NOCATEE, Florida — Florida families will be able to enroll their newborns this summer in a state-backed program that screens for hundreds of rare genetic conditions before any symptoms appear, according to Florida State University, which is coordinating the effort.
The initiative, called Sunshine Genetics, is run by the Florida Institute for Pediatric Rare Diseases at FSU's College of Medicine. The institute was named the lead organization under the Sunshine Genetics Act, a 2025 law that created a state-run structure for sequencing infants' DNA at birth and paid for a pilot program.

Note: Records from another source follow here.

(** The hub hands out a clientset together with an error. *)
Definition flakyHub : Env :=
  {| GetRESTConfig := fun _ _ => Ok "rest-config";
     GetKubeClient := fun _ _ => Ok (withDeployment 3);
     GetKubeClientSet := fun _ _ => (Some clientset, Some "dial tcp: i/o timeout");
     GetProductInfo := fun _ _ => Ok {| IsSleeping := false |};
     httpGetService := fun _ _ _ _ => Ok {| WorkloadType := setting.Deployment |};
     httpExportService := fun _ _ _ => Ok [];
     YamlToUnstructured := fun _ => Err "not yaml" |}.

(** The hub hands out no clientset, only the error. *)
Definition brokenHub : Env :=
  {| GetRESTConfig := fun _ _ => Ok "rest-config";
     GetKubeClient := fun _ _ => Ok (withDeployment 3);
     GetKubeClientSet := fun _ _ => (None, Some "dial tcp: i/o timeout");
     GetProductInfo := fun _ _ => Ok {| IsSleeping := false |};
     httpGetService := fun _ _ _ _ => Ok {| WorkloadType := setting.Deployment |};
     httpExportService := fun _ _ _ => Ok [];
     YamlToUnstructured := fun _ => Err "not yaml" |}.

(** A cluster whose API server refuses to answer for stateful sets. *)
Definition unreachable : Cluster :=
  {| ListDeployments := fun _ _ => Ok [];
     ListStatefulSets := fun _ _ => Ok [];
     ListCronJobs := fun _ _ _ => Ok ([], []);
     ListPods := fun _ _ => Ok [];
     ListReplicaSets := fun _ _ => Ok [];
     GetDeployment := fun _ _ => GetMissing None;
     GetStatefulSet := fun _ _ => GetError "connection refused";
     GetCronJob := fun _ _ _ => CronMissing;
     UpdateDeploymentImage := fun _ _ _ _ => None;
     UpdateStatefulSetImage := fun _ _ _ _ => None;
     UpdateCronJobImage := fun _ _ _ _ _ => None |}.

Definition dbResource (uid : string) : Resource :=
  {| Kind := setting.StatefulSet; Container_ := "api"; Origin := "repo/app:1.0";
     Name := "db"; PodOwnerUID := uid |}.

Definition deployResource (uid : string) : Resource :=
  {| Kind := setting.Deployment; Container_ := "api"; Origin := "repo/app:1.0";
     Name := "myservice"; PodOwnerUID := uid |}.

(** The task after a run that patched the stateful set. *)
Definition dbTask : Deploy :=
  with_RelatedPodLabels [appLabels]
    (with_ReplaceResources [dbResource EmptyString] deployTask).


Definition failedTask : Deploy :=
  with_Error "image patch rejected" (with_TaskStatus StatusFailed deployTask).

Definition tick (what : Select) (c : Cluster) : Tick :=
  {| chosen := what; answers := c |}.

Definition waitingFor (reason message : string) : ContainerStatus :=
  {| cs_Waiting := Some {| w_Reason := reason; w_Message := message |} |}.

(** A pending pod whose container is still being created. *)
Definition pendingPod : Pod :=
  {| pod_Name := "db-0"; pod_OwnerReferences := controlledBy "uid-db";
     pod_InitContainerStatuses := [];
     pod_ContainerStatuses := [waitingFor "ContainerCreating" "pulling image"];
     pod_Resource :=
       {| rp_Status := "Pending";
          rp_Containers :=
            [ {| rc_Status := "waiting"; rc_Reason := "ContainerCreating";
                 rc_Message := "pulling image" |} ] |} |}.

(** A pod in phase Running whose container keeps crashing. *)
Definition crashingPod : Pod :=
  {| pod_Name := "db-0"; pod_OwnerReferences := controlledBy "uid-db";
     pod_InitContainerStatuses := [];
     pod_ContainerStatuses := [waitingFor "CrashLoopBackOff" "back-off restarting"];
     pod_Resource :=
       {| rp_Status := "Running";
          rp_Containers :=
            [ {| rc_Status := "waiting"; rc_Reason := "CrashLoopBackOff";
                 rc_Message := "back-off restarting" |} ] |} |}.

(** The deployment has [available] replicas out of three, the stateful set
    is rolled out, and the label sets select [pods]. *)
Definition rolling (available : Z) (pods : list Pod) : Cluster :=
  {| ListDeployments := fun _ _ => Ok [myservice available];
     ListStatefulSets := fun _ _ => Ok [db 3];
     ListCronJobs := fun _ _ _ => Ok ([], []);
     ListPods := fun _ _ => Ok pods;
     ListReplicaSets := fun _ _ => Ok [rsOld; rsForeign; rsNew];
     GetDeployment := fun _ name =>
       if String.eqb name "myservice" then GetFound (myservice available)
       else GetMissing None;
     GetStatefulSet := fun _ name =>
       if String.eqb name "db" then GetFound (db 3) else GetMissing None;
     GetCronJob := fun _ _ _ => CronMissing;
     UpdateDeploymentImage := fun _ _ _ _ => None;
     UpdateStatefulSetImage := fun _ _ _ _ => None;
     UpdateCronJobImage := fun _ _ _ _ _ => None |}.

(** The task after the fingerprinting, tracking the given resources. *)
Definition tracking (resources : list Resource) : Deploy :=
  with_RelatedPodLabels [appLabels] (with_ReplaceResources resources deployTask).

(** The stateful set has two of its three replicas available. *)
Definition dbLagging : Cluster :=
  {| ListDeployments := fun _ _ => Ok [];
     ListStatefulSets := fun _ _ => Ok [db 2];
     ListCronJobs := fun _ _ _ => Ok ([], []);
     ListPods := fun _ _ => Ok [];
     ListReplicaSets := fun _ _ => Ok [];
     GetDeployment := fun _ _ => GetMissing None;
     GetStatefulSet := fun _ name =>
       if String.eqb name "db" then GetFound (db 2) else GetMissing None;
     GetCronJob := fun _ _ _ => CronMissing;
     UpdateDeploymentImage := fun _ _ _ _ => None;
     UpdateStatefulSetImage := fun _ _ _ _ => None;
     UpdateCronJobImage := fun _ _ _ _ _ => None |}.

Definition cronResource : Resource :=
  {| Kind := setting.CronJob; Container_ := "api"; Origin := "repo/app:1.0";
     Name := "nightly"; PodOwnerUID := EmptyString |}.

(** The task after a run that patched one workload of each kind. *)
Definition threeKinds : Deploy :=
  tracking [deployResource EmptyString; dbResource EmptyString; cronResource].

(** The task names a container that the deployment does not have. *)
Definition webTask : Deploy :=
  {| TaskStatus := StatusRunning; Error := EmptyString; Timeout := 0;
     SkipWaiting := false; Enabled := true; EnvName := "dev";
     ProductName := "shop"; Namespace := "dev"; ServiceName := "myservice";
     ServiceType := "k8s"; ContainerName := "web_myservice";
     Image := "repo/web:2.0"; StartTime := 0; EndTime := 0;
     ReplaceResources := []; RelatedPodLabels := [] |}.

(** The product of the environment is sleeping. *)
Definition sleepy : Env :=
  {| GetRESTConfig := fun _ _ => Ok "rest-config";
     GetKubeClient := fun _ _ => Ok (withDeployment 3);
     GetKubeClientSet := fun _ _ => (Some clientset, None);
     GetProductInfo := fun _ _ => Ok {| IsSleeping := true |};
     httpGetService := fun _ _ _ _ => Ok {| WorkloadType := setting.Deployment |};
     httpExportService := fun _ _ _ => Ok [];
     YamlToUnstructured := fun _ => Err "not yaml" |}.

(** The cluster shows the deployment but rejects every patch. *)
Definition readOnly : Cluster :=
  {| ListDeployments := fun _ _ => Ok [myservice 3];
     ListStatefulSets := fun _ _ => Ok [];
     ListCronJobs := fun _ _ _ => Ok ([], []);
     ListPods := fun _ _ => Ok [];
     ListReplicaSets := fun _ _ => Ok [rsOld; rsForeign; rsNew];
     GetDeployment := fun _ name =>
       if String.eqb name "myservice" then GetFound (myservice 3)
       else GetMissing None;
     GetStatefulSet := fun _ _ => GetMissing None;
     GetCronJob := fun _ _ _ => CronMissing;
     UpdateDeploymentImage := fun _ _ _ _ => Some "forbidden";
     UpdateStatefulSetImage := fun _ _ _ _ => Some "forbidden";
     UpdateCronJobImage := fun _ _ _ _ _ => Some "forbidden" |}.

Families who take part will not face an additional blood draw. The program relies on the same heel-stick blood spot the state already gathers for routine newborn testing, according to the university. Once parents enroll, that sample is sequenced to look for disease-causing variants in roughly 900 genes tied to treatable childhood disorders. Florida's standard newborn panel currently checks for 63 conditions.
State Rep. Adam Anderson, a Republican from Palm Harbor and an FSU graduate who sponsored the law after his son Andrew died of Tay-Sachs disease, said the aim is to spare other families a long wait for a diagnosis.
My hope is that families will get the answers that they need and that babies born today won’t have to live that same nightmare of that diagnostic odyssey that I did and that so many families around the country do every day.